Dataset entries section start
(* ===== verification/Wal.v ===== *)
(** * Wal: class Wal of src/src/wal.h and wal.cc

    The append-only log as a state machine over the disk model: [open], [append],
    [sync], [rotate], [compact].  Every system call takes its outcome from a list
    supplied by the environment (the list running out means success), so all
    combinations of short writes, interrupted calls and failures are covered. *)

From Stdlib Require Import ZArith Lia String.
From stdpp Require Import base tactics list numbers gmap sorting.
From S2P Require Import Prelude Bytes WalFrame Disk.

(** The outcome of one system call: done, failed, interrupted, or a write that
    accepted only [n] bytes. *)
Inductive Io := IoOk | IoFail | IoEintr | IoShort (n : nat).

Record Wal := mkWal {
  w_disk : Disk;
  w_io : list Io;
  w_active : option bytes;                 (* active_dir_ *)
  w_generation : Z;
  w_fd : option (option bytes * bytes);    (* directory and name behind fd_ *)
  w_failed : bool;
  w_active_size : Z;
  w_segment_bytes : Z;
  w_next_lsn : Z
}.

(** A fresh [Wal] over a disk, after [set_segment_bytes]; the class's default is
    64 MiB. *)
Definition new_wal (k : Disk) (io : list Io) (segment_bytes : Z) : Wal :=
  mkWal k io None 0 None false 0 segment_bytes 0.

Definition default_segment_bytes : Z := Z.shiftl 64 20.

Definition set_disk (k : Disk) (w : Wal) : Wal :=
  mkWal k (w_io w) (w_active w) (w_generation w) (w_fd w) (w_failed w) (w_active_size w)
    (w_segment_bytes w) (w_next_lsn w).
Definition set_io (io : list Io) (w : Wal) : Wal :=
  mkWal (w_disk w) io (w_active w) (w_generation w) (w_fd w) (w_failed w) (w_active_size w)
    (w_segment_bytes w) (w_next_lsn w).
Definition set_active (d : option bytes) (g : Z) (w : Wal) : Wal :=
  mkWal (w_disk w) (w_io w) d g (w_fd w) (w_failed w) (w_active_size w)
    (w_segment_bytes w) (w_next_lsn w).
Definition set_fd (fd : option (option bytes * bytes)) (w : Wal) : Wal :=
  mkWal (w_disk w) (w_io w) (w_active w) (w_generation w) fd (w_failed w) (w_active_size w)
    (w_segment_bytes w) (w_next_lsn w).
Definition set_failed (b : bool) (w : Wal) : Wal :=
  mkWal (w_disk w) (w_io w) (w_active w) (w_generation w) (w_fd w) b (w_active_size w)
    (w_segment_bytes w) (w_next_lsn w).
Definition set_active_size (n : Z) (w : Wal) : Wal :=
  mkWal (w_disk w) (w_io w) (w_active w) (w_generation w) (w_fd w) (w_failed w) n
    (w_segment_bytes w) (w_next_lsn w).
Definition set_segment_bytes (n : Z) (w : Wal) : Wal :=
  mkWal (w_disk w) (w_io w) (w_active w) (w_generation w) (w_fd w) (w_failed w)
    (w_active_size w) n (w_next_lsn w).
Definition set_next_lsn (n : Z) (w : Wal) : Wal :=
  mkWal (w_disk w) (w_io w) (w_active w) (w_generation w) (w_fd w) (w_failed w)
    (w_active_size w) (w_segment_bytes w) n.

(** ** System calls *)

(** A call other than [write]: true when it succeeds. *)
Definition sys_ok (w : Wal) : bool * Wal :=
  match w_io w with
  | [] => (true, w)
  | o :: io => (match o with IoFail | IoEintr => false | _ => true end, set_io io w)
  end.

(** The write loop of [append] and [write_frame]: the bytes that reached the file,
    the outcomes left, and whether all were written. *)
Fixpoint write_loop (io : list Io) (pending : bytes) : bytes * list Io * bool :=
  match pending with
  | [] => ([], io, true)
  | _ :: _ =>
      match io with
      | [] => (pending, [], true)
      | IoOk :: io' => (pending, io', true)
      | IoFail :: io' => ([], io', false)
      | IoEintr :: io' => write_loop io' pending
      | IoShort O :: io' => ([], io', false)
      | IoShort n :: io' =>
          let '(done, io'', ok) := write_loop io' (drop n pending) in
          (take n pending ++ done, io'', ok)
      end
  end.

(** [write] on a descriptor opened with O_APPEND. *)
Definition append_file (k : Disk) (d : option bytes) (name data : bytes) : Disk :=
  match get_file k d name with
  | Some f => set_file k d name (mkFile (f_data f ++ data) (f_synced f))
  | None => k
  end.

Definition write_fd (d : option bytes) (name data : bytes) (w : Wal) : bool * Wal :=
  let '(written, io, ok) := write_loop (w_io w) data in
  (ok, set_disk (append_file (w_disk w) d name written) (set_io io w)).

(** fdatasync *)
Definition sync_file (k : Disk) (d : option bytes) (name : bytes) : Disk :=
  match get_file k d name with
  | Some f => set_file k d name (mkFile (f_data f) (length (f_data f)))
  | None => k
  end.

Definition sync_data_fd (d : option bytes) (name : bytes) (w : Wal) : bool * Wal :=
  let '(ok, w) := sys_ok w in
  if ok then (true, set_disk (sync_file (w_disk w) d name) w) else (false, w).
Dataset entries section end
Print the listing above from its first line through the line with "mkWal (w_disk w) (w_io w) d", and stop there.

Result of this task>
(* ===== verification/Wal.v ===== *)
(** * Wal: class Wal of src/src/wal.h and wal.cc

    The append-only log as a state machine over the disk model: [open], [append],
    [sync], [rotate], [compact].  Every system call takes its outcome from a list
    supplied by the environment (the list running out means success), so all
    combinations of short writes, interrupted calls and failures are covered. *)

From Stdlib Require Import ZArith Lia String.
From stdpp Require Import base tactics list numbers gmap sorting.
From S2P Require Import Prelude Bytes WalFrame Disk.

(** The outcome of one system call: done, failed, interrupted, or a write that
    accepted only [n] bytes. *)
Inductive Io := IoOk | IoFail | IoEintr | IoShort (n : nat).

Record Wal := mkWal {
  w_disk : Disk;
  w_io : list Io;
  w_active : option bytes;                 (* active_dir_ *)
  w_generation : Z;
  w_fd : option (option bytes * bytes);    (* directory and name behind fd_ *)
  w_failed : bool;
  w_active_size : Z;
  w_segment_bytes : Z;
  w_next_lsn : Z
}.

(** A fresh [Wal] over a disk, after [set_segment_bytes]; the class's default is
    64 MiB. *)
Definition new_wal (k : Disk) (io : list Io) (segment_bytes : Z) : Wal :=
  mkWal k io None 0 None false 0 segment_bytes 0.

Definition default_segment_bytes : Z := Z.shiftl 64 20.

Definition set_disk (k : Disk) (w : Wal) : Wal :=
  mkWal k (w_io w) (w_active w) (w_generation w) (w_fd w) (w_failed w) (w_active_size w)
    (w_segment_bytes w) (w_next_lsn w).
Definition set_io (io : list Io) (w : Wal) : Wal :=
  mkWal (w_disk w) io (w_active w) (w_generation w) (w_fd w) (w_failed w) (w_active_size w)
    (w_segment_bytes w) (w_next_lsn w).
Definition set_active (d : option bytes) (g : Z) (w : Wal) : Wal :=
  mkWal (w_disk w) (w_io w) d g (w_fd w) (w_failed w) (w_active_size w)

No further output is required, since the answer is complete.